For the data below, report how many lines include the word "Rltb", and write nothing else.
***** INPUT DATA *****
(** * lla_to_ecef: a shallow embedding of [scitech_lab.py]

    The module converts WGS84 latitude/longitude/altitude samples to ECEF
    coordinates, differentiates the positions into a scalar speed series and
    answers interpolation queries that are printed and appended to a log.

    The numeric code is written once, over an interface of float64
    operations ([Float64]), and read in two ways:
    - [Binary64]: IEEE 754 binary64 as specified by the Standard Library's
      [SpecFloat] (round to nearest even, signed zeros, infinities, NaN);
      [sin], [cos] and [repr] come from the C library and the interpreter
      and are parameters of the instance ([Libm] is a reference sine and
      cosine for running it);
    - [RealArith]: exact real arithmetic, the idealisation in which the
      geodetic formulas are stated. *)

From Stdlib Require Import ZArith String Ascii List Bool Lia.
From Stdlib Require Import DecimalString.
From Stdlib Require Import Floats.SpecFloat.
From Stdlib Require Import Reals Lra.
Import ListNotations.

(** ** Float64 operations *)

(** What the program asks of its numbers.  [of_int] is the conversion
    Python applies to an [int] operand of a mixed operation, [of_decimal m k]
    is the float literal written [m * 10^-k] in the source, [float_repr] is
    [str] on a float. *)
Class Float64 (F : Type) : Type := {
  of_int : Z -> F;
  of_decimal : Z -> nat -> F;
  np_pi : F;
  np_nan : F;
  fadd : F -> F -> F;
  fsub : F -> F -> F;
  fmul : F -> F -> F;
  fdiv : F -> F -> F;
  np_sqrt : F -> F;
  np_sin : F -> F;
  np_cos : F -> F;
  fltb : F -> F -> bool;
  feqb : F -> F -> bool;
  float_repr : F -> string
}.

(** [x ** 2] on a float is the rounded product [x * x]. *)
Definition fsquare {F} `{Float64 F} (x : F) : F := fmul x x.

(** *** IEEE 754 binary64 *)

Module B64.

Definition prec : Z := 53.
Definition emax : Z := 1024.

Definition of_Z (z : Z) : spec_float := binary_normalize prec emax z 0 false.
Definition add := SFadd prec emax.
Definition sub := SFsub prec emax.
Definition mul := SFmul prec emax.
Definition div := SFdiv prec emax.
Definition sqrt := SFsqrt prec emax.

(** A decimal literal [m * 10^-k]: one correctly rounded division, which
    is the nearest double as long as [m] and [10^k] are below [2^53]; the
    literals of this program are. *)
Definition of_dec (m : Z) (k : nat) : spec_float :=
  div (of_Z m) (of_Z (10 ^ Z.of_nat k)).

Definition is_nan (x : spec_float) : bool :=
  match x with S754_nan => true | _ => false end.
Definition is_inf (x : spec_float) : bool :=
  match x with S754_infinity _ => true | _ => false end.
Definition inf_or_nan (x : spec_float) : bool := is_inf x || is_nan x.
Definition zero_or_nan (x : spec_float) : bool :=
  match x with S754_zero _ | S754_nan => true | _ => false end.

End B64.

(** [libm_sin] and [libm_cos] are the C library's functions behind
    [np.sin] and [np.cos]; [py_repr] is the interpreter's shortest
    round-trip printer behind [str] on a float. *)
Definition Binary64 (libm_sin libm_cos : spec_float -> spec_float)
  (py_repr : spec_float -> string) : Float64 spec_float := {|
  of_int := B64.of_Z;
  of_decimal := B64.of_dec;
  np_pi := B64.of_dec 3141592653589793 15;
  np_nan := S754_nan;
  fadd := B64.add;
  fsub := B64.sub;
  fmul := B64.mul;
  fdiv := B64.div;
  np_sqrt := B64.sqrt;
  np_sin := libm_sin;
  np_cos := libm_cos;
  fltb := SFltb;
  feqb := SFeqb;
  float_repr := py_repr
|}.

(** *** Exact reals *)

Definition Rltb (x y : R) : bool := if Rlt_dec x y then true else false.
Definition Reqb (x y : R) : bool := if Req_dec_T x y then true else false.

(** There is no NaN among the reals: the value that pads ragged series
    ([na]) and the printer are left open. *)
Definition RealArith (na : R) (repr : R -> string) : Float64 R := {|
  of_int := IZR;
  of_decimal := fun m k => (IZR m / IZR (10 ^ Z.of_nat k))%R;
  np_pi := PI;
  np_nan := na;
  fadd := Rplus;
  fsub := Rminus;
  fmul := Rmult;
  fdiv := Rdiv;
  np_sqrt := sqrt;
  np_sin := sin;
  np_cos := cos;
  fltb := Rltb;
  feqb := Reqb;
  float_repr := repr
|}.

(** ** Series *)

Section Series.
Context {F : Type} `{Float64 F}.

(** A float64 column with the default index [0 .. n-1]. *)
Definition Series := list F.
*****
### OUTPUT BELOW
2